Although it is true that 95% of the area of the normal curve will lie within 1.96 standard deviations of
its mean (by definition), it must be recalled that it is not the population mean (nor its standard
deviation) that is used to calculate CIs. Sample CIs are, by definition, always centred around the
achieved sample mean. Thus, if the achieved sample mean were the true population mean, and the
same size sample was drawn repeatedly then 95% of the repeated sample means would lie within
1.96 standard deviations of the original achieved sample mean (assuming that each sample is
random and complete and the data from each sample is normally distributed of course). This is the
true meaning of a confidence interval. But if the sample mean is not the true population mean (and
why would it be?), then the CI calculations will be conducted with a mean that is not at the centre of
the population normal distribution, and so 95% of the area will not lie within 1.96 standard
deviations. In reality, very little of the normal curve might be near the achieved sample mean.

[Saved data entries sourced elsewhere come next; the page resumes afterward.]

(** [metainternalversion.ListOptions]: the parsed selectors render as strings. *)
Record RequestListOptions := mkRequestListOptions {
  rlLabelSelector : option string; rlFieldSelector : option string;
  rlAllowWatchBookmarks : bool; rlSendInitialEvents : option bool
}.

Definition toScaleListOptions (namespace : string) (options : option RequestListOptions) : ListOptions :=
  match options with
  | None => mkListOptions namespace "" "" false false
  | Some o => mkListOptions namespace (default "" (rlLabelSelector o)) (default "" (rlFieldSelector o))
                (rlAllowWatchBookmarks o) (bool_decide (rlSendInitialEvents o = Some true))
  end.

Section rest.
Context `{ConditionLib} `{OwnerLib} (cfg : config) (namespace : string).

Definition synthesizeClaimedSandbox (namespace name : string) (inp : Sandbox) (a : Assignment)
    (uid : string) (now : Z) : Sandbox :=
  let m := sbMeta inp in
  let ann := <[ClaimIDAnnotation := asSandboxName a]> (mAnnotations m) in
  let ann := if bool_decide (asAddress a <> "") then <[AddressAnnotation := asAddress a]> ann else ann in
  let ann := if bool_decide (asToken a <> "") then <[TokenAnnotation := asToken a]> ann else ann in
  mkSandbox
    (mkMeta name "" namespace uid "" (mGeneration m) now (mDeletionTimestamp m) (mLabels m) ann
       (mOwnerReferences m))
    (sbSpec inp)
    (mkSandboxStatus "" "" 
       (SetStatusCondition now [] (newCondition SandboxConditionReady ConditionTrue
          SandboxReasonDependenciesReady "warm sandbox delivered by node" 0))
       "" (addressHosts (asAddress a)) (asNode a)).

(** The UID of the controlling SandboxClaim, "" when there is none. *)
Definition ownerUIDOf (sb : Sandbox) : string :=
  match GetControllerOf (sbMeta sb) with
  | Some owner => if bool_decide (orKind owner = "SandboxClaim") then orUID owner else ""
  | None => ""
  end.

Definition Create (s : store) (obj : Object) (createValidation : option (Object -> option gerror)) :
    prog RestE (result Sandbox * store) :=
  match obj with
  | OOther => Ret (Err NewBadRequest, s)
  | OSandbox sb =>
      match match createValidation with Some f => f obj | None => None end with
      | Some e => Ret (Err e, s)
      | None =>
          let namespace := if bool_decide (namespace = "") then sbNamespace sb else namespace in
          name <- (if bool_decide (sbName sb = "") && bool_decide (mGenerateName (sbMeta sb) <> "")
                   then call (RGenerateName (mGenerateName (sbMeta sb)))
                   else Ret (sbName sb));;
          if bool_decide (name = "") then Ret (Err NewBadRequest, s)
          else
            let pool := poolKeyForSandbox sb in
            let! (r, s) := in_store (Claim cfg s namespace name pool (ownerUIDOf sb)) in
            match r with
            | Err e =>
                if IsClaimExists e then Ret (Err (NewAlreadyExists name), s)
                else if IsNoWarmCapacity e then Ret (Err NewServiceUnavailable, s)
                else Ret (Err (NewInternalError (Wrap "claim sandbox" e)), s)
            | Ok a =>
                uid <- call RUUID;;
                now <- call RNow;;
                Ret (Ok (synthesizeClaimedSandbox namespace name sb a uid now), s)
            end
      end
  end.

(** [updatedObject] is [objInfo.UpdatedObject]; the boolean is "created". *)
Definition Update (s : store) (name : string) (updatedObject : Sandbox -> result Object)
    (updateValidation : option (Sandbox -> Sandbox -> option gerror)) :
    prog RestE (result (Sandbox * bool) * store) :=
  let! (r, s) := in_store (Get s namespace name) in
  match r with
  | Err e => Ret (Err e, s)
  | Ok current =>
      match updatedObject current with
      | Err e => Ret (Err e, s)
      | Ok OOther => Ret (Err NewBadRequest, s)
      | Ok (OSandbox sb) =>
          match match updateValidation with Some f => f sb current | None => None end with
          | Some e => Ret (Err e, s)
          | None =>
              let s := Overlay s namespace name
                (mkOverlay (diffMap (sbLabels current) (sbLabels sb))
                   (diffMap (sbAnnotations current) (sbAnnotations sb)) (changedSpec current sb)) in
              let m := sbMeta sb in
              let m := mkMeta (mName m) (mGenerateName m) (mNamespace m) (mUID m)
                         (sbResourceVersion current) (mGeneration m) (mCreationTimestamp m)
                         (mDeletionTimestamp m) (mLabels m) (mAnnotations m) (mOwnerReferences m) in
              Ret (Ok (mkSandbox m (sbSpec sb) (sbStatus current), false), s)
          end
      end
  end.

Definition claimID (sb : Sandbox) : string := mget (sbAnnotations sb) ClaimIDAnnotation.

Definition Delete (s : store) (name : string) (deleteValidation : option (Sandbox -> option gerror)) :
    prog RestE (result (Sandbox * bool) * store) :=
  let! (r, s) := in_store (Get s namespace name) in
  match r with
  | Err e => Ret (Err e, s)
  | Ok sb =>
      match match deleteValidation with Some f => f sb | None => None end with
      | Some e => Ret (Err e, s)
      | None =>
          let node := stNodeName (sbStatus sb) in
          if bool_decide (node = "") then Ret (Ok (sb, true), s)
          else if bool_decide (claimID sb = "") then
            Ret (Err (NewInternalError (Errorf "cannot delete sandbox: no claim id")), s)
          else
            let! (err, s) := in_store (Release cfg s node (claimID sb)) in
            match err with
            | Some e => Ret (Err (NewInternalError (Wrap "release sandbox" e)), s)
            | None => Ret (Ok (sb, true), s)
            end
      end
  end.

(** ** Lifecycle subresources *)

(** [lifecycleREST.Create] around a verb on (node, claim id). *)
Definition lifecycleCreate {B R} (s : store) (name : string) (body : B)
    (createValidation : option (B -> option gerror))
    (verb : Sandbox -> B -> prog StoreE (result R)) : prog RestE (result R * store) :=
  match match createValidation with Some f => f body | None => None end with
  | Some e => Ret (Err e, s)
  | None =>
      let! (r, s) := in_store (Get s namespace name) in
      match r with
      | Err e => Ret (Err e, s)
      | Ok sb =>
          if bool_decide (stNodeName (sbStatus sb) = "") then
            Ret (Err (NewInternalError (Errorf "sandbox has no owning node")), s)
          else if bool_decide (claimID sb = "") then
            Ret (Err (NewInternalError (Errorf "sandbox carries no claim id")), s)
          else
            r <- in_store (verb sb body);;
            Ret (r, s)
      end
  end.

Definition pauseVerb (sb : Sandbox) (_ : unit) : prog StoreE (result unit) :=
  err <- StoreLifecycle.Pause cfg (stNodeName (sbStatus sb)) (claimID sb);;
  Ret (match err with Some e => Err (NewInternalError e) | None => Ok tt end).

Definition resumeVerb (sb : Sandbox) (_ : unit) : prog StoreE (result unit) :=
  err <- StoreLifecycle.Resume cfg (stNodeName (sbStatus sb)) (claimID sb);;
  Ret (match err with Some e => Err (NewInternalError e) | None => Ok tt end).

Record ForkedSandbox := mkForked { fkSandboxID : string; fkNodeName : string; fkAddress : string }.

(** The body is (count, ttlSeconds), or something else. *)
Definition forkVerb (sb : Sandbox) (body : option (Z * Z)) : prog StoreE (result (list ForkedSandbox)) :=
  match body with
  | None => Ret (Err NewBadRequest)
  | Some (count, ttl) =>
      let count := if bool_decide (count = 0) then 1 else count in
      if bool_decide (count < 0) then Ret (Err NewBadRequest)
      else
        children <- StoreLifecycle.Fork cfg (stNodeName (sbStatus sb)) (claimID sb) count ttl;;
        Ret (match children with
             | Err e => Err (NewInternalError e)
             | Ok l => Ok ((fun c => mkForked (asSandboxName c) (asNode c) (asAddress c)) <$> l)
             end)
  end.

Record SnapshotResult := mkSnapshotResult {
  srSnapshotID : string; srName : string; srNodeName : string; srCreationTimestamp : Z
}.

Definition snapshotVerb (sb : Sandbox) (body : option string) : prog StoreE (result SnapshotResult) :=
  match body with
  | None => Ret (Err NewBadRequest)
  | Some name =>
      snap <- StoreLifecycle.Snapshot cfg (stNodeName (sbStatus sb)) (claimID sb) name;;
      Ret (match snap with
           | Err e => Err (NewInternalError e)
           | Ok sn => Ok (mkSnapshotResult (StoreLifecycle.snID sn) (StoreLifecycle.snName sn)
                            (StoreLifecycle.snNode sn) (StoreLifecycle.snCreatedAt sn))
           end)
  end.
End rest.

(** ** Create *)

Definition any_rest_call (X : Type) (e : RestE X) : Prop := True.

(** The only node call of a create is a claim for the submitted workload's pool,
    naming the object and its owner. *)
Definition create_calls `{OwnerLib} (sb : Sandbox) (ns : string) (X : Type) (e : RestE X) : Prop :=
  match e with
  | RStore (ESandboxd _ _ (SdClaim spec)) =>
      exists name, name <> "" /\
      spec = mkClaimSpec (Template (poolKeyForSandbox sb)) (Net (poolKeyForSandbox sb))
               (Size (poolKeyForSandbox sb)) 0 (formatClaimRef ns name (ownerUIDOf sb))
  | RStore (ESandboxd _ _ _) => False
  | _ => True
  end.

(** The clock the store reads runs within one [pendingTTL]. *)
Definition rest_timely (t0 : Z) (X : Type) (e : RestE X) : X -> Prop :=
  match e in RestE X return X -> Prop with
  | @RStore Y e => StoreFacts.timely t0 Y e
  | _ => fun _ => True
  end.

Therefore, a specific sample CI cannot show how close a specific sample mean would be to the
population mean. Nor does it follow that the CI for a specific sample mean would be one of the 95%
of samples that would contain the population mean. That is a shame because this is what analysts
want, and what most pretend that the CI provides for them.
Perhaps an easier way to see how useless CIs are in reality is to return to the example of a random
sample of 81 children scoring an average of 50 with a standard deviation of 18 in a maths attainment
task. Imagine further that the average score in maths for the population is actually 75. This means
that the mean and CI calculated for the achieved sample, 50 with CI from +46.08 to +53.92, are
considerable underestimates. But the analyst would not know this in practice because they would
not know the population mean (else they would not need CIs). They might conclude, wrongly, that
+46.08 to +53.92 is a tight range and that 50 is therefore a good estimate for the population mean.

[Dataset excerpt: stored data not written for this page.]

(* ===== verification/SandboxFacts.v ===== *)
(** * SandboxFacts: what the Sandbox controller guarantees.

    Ownership safety of every API write for all API answers, the conditions it
    reports, convergence of the pod metadata, and the isolation of the reserved
    label keys from user templates. *)

From S2P Require Import Prelude GoStrings K8s Types SandboxModel.

Module SandboxFacts.
Import SandboxController.
#[local] Open Scope prog_scope.

(** ** Ownership safety *)

Section ownership.
Context `{ConditionLaws} `{OwnerLaws}.
Context (clusterDomain : string) (mutatePod : option (Sandbox -> Pod -> result Pod)).
(** The sandbox's UID and name hash, and the services the API serves. *)
Context (uid hash : string) (served : Service -> Prop).

Definition controlled (m : ObjectMeta) : Prop := IsControlledBy m uid = true.

(** May be taken over: already ours, or unowned and marked as adoptable, by the
    adoption label or by the tracking label with this sandbox's own name hash. *)
Definition ours_or_adoptable (m : ObjectMeta) : Prop :=
  controlled m \/ (GetControllerOf m = None /\ adoptable m hash = true).

Definition writes_safe (X : Type) (e : ClientE X) : Prop :=
  match e with
  | KDeletePod p => controlled (podMeta p)
  | KDeleteService s => controlled (svcMeta s)
  | KCreatePod p => controlled (podMeta p)
  | KCreateService s => controlled (svcMeta s)
  | KCreatePVC p => controlled (pvcMeta p)
  | KPatchPod old new => ours_or_adoptable (podMeta old) /\ controlled (podMeta new)
  | KPatchService old new => controlled (svcMeta old) /\ controlled (svcMeta new)
  | KUpdateService s =>
      controlled (svcMeta s) /\
      exists old, served old /\ ours_or_adoptable (svcMeta old) /\
        mName (svcMeta old) = mName (svcMeta s) /\ mNamespace (svcMeta old) = mNamespace (svcMeta s)
  | KPatchPVC old new => ours_or_adoptable (pvcMeta old) /\ controlled (pvcMeta new)
  | KPatchSandbox sb | KUpdateSandboxStatus sb => sbUID sb = uid
  | KDeleteSandbox sb =>
      sbUID sb = uid /\ ssShutdownPolicy (sbSpec sb) = Some PolicyDelete /\
      sandboxMarkedExpired sb = true
  | _ => True
  end.

(** The API serves the sandbox it was asked for, which keeps its UID and its
    name across a patch. *)
Definition same_sandbox (X : Type) (e : ClientE X) : X -> Prop :=
  match e in ClientE X return X -> Prop with
  | KGetSandbox _ n => fun r => forall sb, r = Ok sb -> sbUID sb = uid /\ sbName sb = n
  | KPatchSandbox sb => fun r => forall sb', r = Ok sb' -> sbUID sb' = sbUID sb /\ sbName sb' = sbName sb
  | KGetService _ _ => fun r => forall s, r = Ok s -> served s
  | _ => fun _ => True
  end.

Lemma owned_controlled m sb :
  sbUID sb = uid -> checkOwnership m sb = resourceOwnedBySandbox -> controlled m.
Proof.
  intros Hu. unfold checkOwnership, controlled, IsControlledBy.
  destruct (GetControllerOf m) as [r|]; [|done]. rewrite Hu. by case_bool_decide.
Qed.

Lemma unowned_none m sb : checkOwnership m sb = resourceUnowned -> GetControllerOf m = None.
Proof.
  unfold checkOwnership. destruct (GetControllerOf m); [by case_bool_decide|done].
Qed.

Lemma set_controlled sb m m' :
  sbUID sb = uid -> SetControllerReference (sandboxOwner sb) m = Ok m' -> controlled m'.
Proof.
  intros Hu Hs. destruct (set_controller_Ok _ _ _ Hs) as (r & Hr & Huid & _).
  unfold controlled, IsControlledBy. rewrite Hr, Huid. by apply bool_decide_eq_true.
Qed.

Lemma controlled_refs m m' :
  mOwnerReferences m = mOwnerReferences m' -> controlled m -> controlled m'.
Proof. intros Hr. unfold controlled, IsControlledBy. by rewrite (controller_refs m m' Hr). Qed.

(** The sandbox a step hands on is still the one under reconciliation. *)
Definition kept {A} (r : Sandbox * A * option gerror) : Prop := sbUID r.1.1 = uid.

Lemma clear_safe sb :
  sbUID sb = uid ->
  spec writes_safe same_sandbox (fun r => sbUID r.1 = uid) (clearPodNameAnnotation sb).
Proof.
  intros Hu. unfold clearPodNameAnnotation. destruct (sbAnnotations sb !! _); simpl; [|done].
  split; [done|]. intros [sb'|e] Hr; simpl; [|done]. by rewrite (proj1 (Hr sb' eq_refl)).
Qed.

Lemma ensure_safe sb podName :
  sbUID sb = uid ->
  spec writes_safe same_sandbox (fun r => sbUID r.1 = uid) (ensurePodNameAnnotation sb podName).
Proof.
  intros Hu. unfold ensurePodNameAnnotation. case_match; simpl; [done|].
  split; [done|]. intros [sb'|e] Hr; simpl; [|done]. by rewrite (proj1 (Hr sb' eq_refl)).
Qed.

Lemma updatePodMetadata_refs pod sb h :
  mOwnerReferences (podMeta (updatePodMetadata pod sb h).1) = mOwnerReferences (podMeta pod).
Proof.
  unfold updatePodMetadata. by destruct (updatePodLabels _ _ _ _), (updatePodAnnotations _ _).
Qed.

Lemma adoptPod_controlled sb pod pod' needs :
  sbUID sb = uid -> adoptPod sb pod hash = Ok (pod', needs) ->
  ours_or_adoptable (podMeta pod) /\ controlled (podMeta pod').
Proof.
  intros Hu. unfold adoptPod. destruct (checkOwnership (podMeta pod) sb) eqn:Eo; [| |done].
  - intros [= <- _]. assert (controlled (podMeta pod)) by (by eapply owned_controlled).
    split; [by left|done].
  - destruct (adoptable (podMeta pod) hash) eqn:Ea; simpl; [|done].
    destruct (SetControllerReference _ _) as [m|e] eqn:Es; [|done]. intros [= <- _].
    split; [right; split; [by eapply unowned_none|done]|by eapply set_controlled].
Qed.

Lemma reconcileExistingPod_safe sb pod :
  sbUID sb = uid -> spec writes_safe same_sandbox kept (reconcileExistingPod sb pod hash).
Proof.
  intros Hu. unfold reconcileExistingPod.
  destruct (adoptPod sb pod hash) as [[adopted needs]|e] eqn:Ea.
  - destruct (adoptPod_controlled sb pod adopted needs Hu Ea) as [Hold Hnew].
    pose proof (updatePodMetadata_refs adopted sb hash) as Hrefs.
    destruct (updatePodMetadata adopted sb hash) as [new updated]. cbn [fst] in Hrefs.
    eapply (spec_bind _ _ (fun _ => True)).
    { destruct (updated || needs); simpl; [|done]. split; [|done].
      split; [done|]. by eapply controlled_refs. }
    intros [p|er] _; [|done]. eapply spec_bind; [by apply ensure_safe|].
    intros [sb' [er|]] Hu'; done.
  - destruct (checkOwnership (podMeta pod) sb); [done..|].
    eapply spec_bind; [by apply clear_safe|]. by intros [sb' er] Hu'.
Qed.

Lemma createPod_safe sb :
  sbUID sb = uid -> spec writes_safe same_sandbox kept (createPod mutatePod sb hash).
Proof.
  intros Hu. unfold createPod. destruct (match mutatePod with Some _ => _ | None => _ end) as [pod|e]; [|done].
  destruct (SetControllerReference _ _) as [m|e] eqn:Es; [|done]. cbn [bind call].
  split; [by eapply set_controlled|]. intros [p|e] _; cbn [bind].
  - eapply spec_bind; [by apply ensure_safe|]. intros [sb' [er|]] Hu'; done.
  - destruct (IsAlreadyExists e); [|done]. cbn [bind call]. split; [done|].
    intros [p|er] _; cbn [bind]; [by apply reconcileExistingPod_safe|done].
Qed.

Lemma suspendPod_safe sb pod :
  sbUID sb = uid -> spec writes_safe same_sandbox kept (suspendPod sb pod).
Proof.
  intros Hu. unfold suspendPod. eapply (spec_bind _ _ (fun _ => True)).
  { destruct pod as [p|]; [|done]. destruct (checkOwnership (podMeta p) sb) eqn:Eo; [|done..].
    destruct (mDeletionTimestamp (podMeta p)); [done|]. simpl. split; [|done]. by eapply owned_controlled. }
  intros [e|] _; [done|]. eapply spec_bind; [by apply clear_safe|]. by intros [sb' er] Hu'.
Qed.

Lemma reconcilePod_safe sb :
  sbUID sb = uid -> spec writes_safe same_sandbox kept (reconcilePod mutatePod sb hash).
Proof.
  intros Hu. unfold reconcilePod. cbn [bind call]. split; [done|]. intros [ps|e] _; cbn [bind]; [|done].
  split; [done|]. intros [pod|e] _; cbn [bind].
  - destruct (isSuspended sb); [by apply suspendPod_safe|by apply reconcileExistingPod_safe].
  - destruct (negb _); [done|]. eapply spec_bind; [by apply clear_safe|].
    intros [sb' [er|]] Hu'; [done|]. cbn beta iota.
    destruct (isSuspended sb'); [by apply suspendPod_safe|by apply createPod_safe].
Qed.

Imagine now that the population mean was really 40 not 75. What difference does this make to the
CIs for the sample? It makes no difference because there is no relationship between the calculation
of the sample CIs and the actual population mean. In this second example, the sample mean is much
closer to the population mean (10 points or 20% off) but the CIs are calculated in the same way and
give exactly the same answer as the former example where the sample mean was much further from
the population mean (25 points or 50% off). CIs say nothing about the proximity of any one achieved
sample mean to the population mean. To imagine that they could is to believe in magic not science.
Confidence intervals are unusable in just about all real-life contexts (where at least one of nonresponse, some measurement error, or departures from normality in the data occur). More
importantly, they are useless even in ideal circumstances since they are just the achieved data writ
large. They rely on assuming that the achieved sample mean is the population mean in order to try
and calculate the probability of it being the population mean! The ‘logic’ does not work any better
than the ‘logic’ of assuming a null hypothesis must be true can lead to a probability of it being true.
Modus tollendo tollens arguments do not work with probabilities.